Re: Documentation App
by rjbs (Pilgrim) on Jul 14, 2004 at 10:38 UTC

    Large web forums and content management systems might do more keen things, but I predict they'll seem like overkill for your purposes. It sounds like you want to do something wikiish, but you need to add some kind of ACL system. The Kwiki wiki system is very extensible, and while writing an access control plugin wouldn't be trivial, it would be possible.

    Take some time to write a little story that answers the question "How will people use this?" Once you've written down a good use case or two you'll be able to see whether it looks like a wiki or like something else.

    rjbs
Re: Documentation App
by roju (Friar) on Jul 14, 2004 at 14:55 UTC

    This is a problem that a lot of people are working on - I doubt it's worth it to roll your own. That said, rolling your own in perl might be as easy as use CMS;, but I doubt it.
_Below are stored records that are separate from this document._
(* ===== verification/LiveSystem.v ===== *)
(** * The live services together

    Every program the live services start, run side by side on one Trade table: the
    parallel composition of the services and its refinement of the abstract life of a
    trade. *)
From S2P Require Import Prelude Async JsNum JsDate Types Instruments Indicators Orchestrator LiveTypes.
From S2P Require PendingEntry ExitReconciliation PositionMonitor PositionManager.
From S2P Require Import ExitReconciliation EngineMemory LiveExecution LiveStrategy Lifecycle LifecycleFacts.

Section system.
(** The configuration of the process. *)
Context `{TechnicalIndicators} (ov : Overrides) (envRisk : num) (breaker : BreakerConfig).
Context (pairs : list string) (fanOut sharedSignals retraceEntry : bool).

(** A promise nobody looks at any more. *)
Definition as_thread {A} (m : IO A) : Prog (act := Action) (result := answer) unit :=
  pbind m (fun _ => Ret tt).

(** What the crons, the CANDLE_STORED handlers and the operator start. *)
Inductive service : Prog unit -> Prop :=
| sv_pending_entries : service (as_thread PendingEntry.sweep)
| sv_exit_sweep : service (as_thread ExitReconciliation.sweep)
| sv_stale_sweep : service (as_thread ExitReconciliation.staleSweep)
| sv_reconcile : service (as_thread (PositionMonitor.reconcileAll ov pairs fanOut))
| sv_manage sched sym : service (as_thread (PositionManager.manageSymbolAllAccounts sched sym))
| sv_manage_legacy sym : service (as_thread (PositionManager.manageSymbol sym None))
| sv_strategy sched sym :
    service (as_thread (evaluatePairAllAccounts ov envRisk breaker sharedSignals retraceEntry sched sym))
| sv_strategy_legacy sym : service (as_thread (evaluatePair ov envRisk sym))
| sv_breaker : service (as_thread (check breaker))
| sv_breaker_reset : service (as_thread reset)
| sv_persist : service (as_thread flushOrchestratorState)
| sv_persist_accounts : service (as_thread persistAll)
| sv_candle sched payload :
    service (as_thread (candle_stored ov envRisk breaker sharedSignals retraceEntry pairs fanOut sched payload))
| sv_test_trade o : service (as_thread (fireTestTrade pairs o))
| sv_start liveMode : service (as_thread (onModuleInit envRisk liveMode))
| sv_stop : service (as_thread onModuleDestroy)
| sv_prune : service (as_thread prune).

(** A program checked against its own thread's guarantee. *)
Lemma safe_own {A} i (p : Prog A) Q s :
  safe sem (fun _ => thread i) rely i p Q s -> safe sem guar rely i p Q s.
Proof.
  revert s. induction p as [a|e k IH]; simpl; intros s Hp; [done|].
  intros s1 Hr s2 x Hs. destruct (Hp s1 Hr s2 x Hs). auto.
Qed.

Lemma thread_safe {A} i (m : IO A) s :
  spec (thread i) i [] (fun _ => True) m (fun _ _ => True) ->
  safe sem guar rely i (as_thread m) anything s.
Proof.
  intros H0. apply safe_own, safe_bind. eapply safe_mono; [|apply (H0 s); [by intros l ?%elem_of_nil|done]]. done.
Qed.

Lemma service_safe i p s : service p -> safe sem guar rely i p anything s.
Proof.
  destruct 1; apply thread_safe.
  - apply spec_pending_sweep.
  - apply spec_exit_sweep.
  - apply spec_stale.
  - apply spec_reconcileAll.
  - apply spec_manageAll.
  - apply spec_manageSymbol.
  - apply spec_allAccounts.
  - apply spec_evaluatePair.
  - apply spec_tail. auto with neutral.
  - apply spec_tail. unfold reset. emits_auto.
  - apply spec_tail. auto with neutral.
  - apply spec_tail. unfold persistAll. emits_auto.
  - apply spec_candle_stored.
  - apply spec_fireTestTrade.
  - apply spec_tail. unfold onModuleInit, seed_risk, restore_state, restore_telemetry. emits_auto.
  - apply spec_tail. unfold onModuleDestroy. emits_auto.
  - apply spec_tail. unfold prune. emits_auto.
Qed.

(** ** The running system *)
Definition Process : Type := Pool (act := Action) (result := answer) (S := Shared).
Definition step : Process -> Process -> Prop := pstep sem service.
Definition boot (s : Shared) : Process := {| shared := s; threads := [] |}.

Lemma reachable_guar s c : rtc step (boot s) c ->
  rtc (fun s s' => exists i, guar i s s') s (shared c).
Proof.
  intros Hc.
  destruct (pool_safe sem guar rely service guar_rely service_safe _ _ Hc) as [_ Hr]; [|exact Hr].
  intros i p Hp. by destruct i.
Qed.

Lemma reachable_evolves s c : rtc step (boot s) c -> evolves s (shared c).
Proof.
  intros Hr%reachable_guar. induction Hr as [|s s1 s2 [i Hg] _ IH]; [reflexivity|].
  etrans; [apply Hg|done].
Qed.

(** ** The abstract table: the status of every trade *)
Inductive abs_step : gmap string TradeStatus -> gmap string TradeStatus -> Prop :=
| abs_born m id st : m !! id = None -> abs_step m (<[id := st]> m)
| abs_move m id a b : m !! id = Some a -> life a b -> abs_step m (<[id := b]> m).

Definition abs (s : Shared) : gmap string TradeStatus := status <$> tbl s.

Lemma abs_step_frame m m' k a : abs_step m m' -> m' !! k = None -> abs_step (<[k := a]> m) (<[k := a]> m').
Proof.
  intros [m0 id st Hid|m0 id x y Hid Hl] Hk;
    (destruct (decide (k = id)) as [->|Hne]; [by rewrite lookup_insert_eq in Hk|]);
    rewrite insert_insert_ne by congruence.
  - apply abs_born. by rewrite lookup_insert_ne.
  - eapply abs_move; [by rewrite lookup_insert_ne|done].
Qed.

Lemma abs_step_keys m m' k : abs_step m m' -> m' !! k = None -> m !! k = None.
Proof.
  intros [m0 id st Hid|m0 id x y Hid Hl] Hk;
    (destruct (decide (id = k)) as [->|Hne]; [by rewrite lookup_insert_eq in Hk|]);
    by rewrite lookup_insert_ne in Hk.
Qed.

Lemma abs_steps_frame m m' k a :
  rtc abs_step m m' -> m' !! k = None -> m !! k = None /\ rtc abs_step (<[k := a]> m) (<[k := a]> m').
Proof.
  induction 1 as [m|m m1 m2 Hs _ IH]; intros Hk; [by split|]. destruct (IH Hk) as [Hk1 Hr].
  split; [by eapply abs_step_keys|]. eapply rtc_l; [|exact Hr]. by apply abs_step_frame.
Qed.

Lemma abs_steps_move m k a b : rtc life a b -> m !! k = None -> rtc abs_step (<[k := a]> m) (<[k := b]> m).
Proof.
  intros Hl Hk. induction Hl as [a|a a1 b Hs _ IH]; [done|]. eapply rtc_l; [|exact IH].
  replace (<[k := a1]> m) with (<[k := a1]> (<[k := a]> m)) by apply insert_insert_eq. eapply abs_move; [by rewrite lookup_insert_eq|done].
Qed.

(** Every row moved along the life cycle, and rows were only added. *)
Lemma abs_steps_pointwise m m' :
  (forall id a, m !! id = Some a -> exists b, m' !! id = Some b /\ rtc life a b) -> rtc abs_step m m'.
Proof.
  revert m. induction m' as [|k b m' Hk IH] using map_ind; intros m Hm.
  - replace m with (∅ : gmap string TradeStatus); [done|]. apply map_eq. intros id. rewrite lookup_empty.
    destruct (m !! id) eqn:E; [|done]. destruct (Hm _ _ E) as (b & Hb & _). by rewrite lookup_empty in Hb.
  - destruct (m !! k) as [a|] eqn:E.
    + destruct (Hm _ _ E) as (b' & Hb & Hl). rewrite lookup_insert_eq in Hb. simplify_eq.
      assert (Hd : rtc abs_step (delete k m) m').
      { apply IH. intros id x Hx. apply lookup_delete_Some in Hx as [Hne Hx].
        destruct (Hm _ _ Hx) as (y & Hy & Hxy). rewrite lookup_insert_ne in Hy by done. eauto. }
      destruct (abs_steps_frame _ _ k a Hd Hk) as [_ Hr]. rewrite insert_delete_eq in Hr.
      rewrite insert_id in Hr by done. etrans; [exact Hr|]. by apply abs_steps_move.
    + eapply rtc_r; [apply IH|by apply abs_born]. intros id x Hx.
      destruct (decide (id = k)) as [->|Hne]; [congruence|].
      destruct (Hm _ _ Hx) as (y & Hy & Hxy). rewrite lookup_insert_ne in Hy by done. eauto.
Qed.

(** C2: Refinement. Whatever the broker, the database and the scheduler do, a run of the
    live services side by side is, seen through the statuses of the Trade table, a run of
    the abstract life of a trade: rows are born and never deleted, and a status only moves
    PENDING to OPEN, PENDING to CANCELLED or OPEN to CLOSED. *)
Theorem services_refine_life s c :
  rtc step (boot s) c -> rtc abs_step (abs s) (abs (shared c)).
Proof.
  intros He%reachable_evolves. apply abs_steps_pointwise. unfold abs. intros id a Ha.
  rewrite lookup_fmap in Ha. destruct (tbl s !! id) as [t|] eqn:Ht; [|done]. simplify_eq/=.
  destruct (He id t Ht) as (t' & Ht' & E). exists (status t'). rewrite lookup_fmap, Ht'.
  split; [done|apply E].
Qed.

(** C5: Invariant of the Trade table under concurrency. In every state the live services
    can reach, an OPEN or CLOSED row carries a broker ticket, a CLOSED or CANCELLED row
    its closing time and reason, an unfilled order no profit; and a row that existed at
    the start is still there with the same identity, account, lot, original stop, ticket
    (once out of PENDING) and a history that extends the old one. *)
Theorem trade_table_invariant s c :
  rtc step (boot s) c -> table_ok s -> table_ok (shared c) /\ evolves s (shared c).
Proof.
  intros Hc Hs. split; [|by apply reachable_evolves]. apply reachable_guar in Hc.
  induction Hc as [|s s1 s2 [i Hg] _ IH]; [done|]. apply IH. by apply Hg.
Qed.
End system.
    Here's a list of existing CMS frameworks and platforms. Not on that list, but written in perl, is twiki, which seems less ... uh ... industrial than some of the solutions, and since its perl, you'd be able to customize it to fix your needs.

Re: Documentation App
by neniro (Priest) on Jul 14, 2004 at 10:51 UTC
    It's not in perl, but worth to take a look at it: Zope.
    Update: Now it is possible to use perl within Zope: Zope-Perl.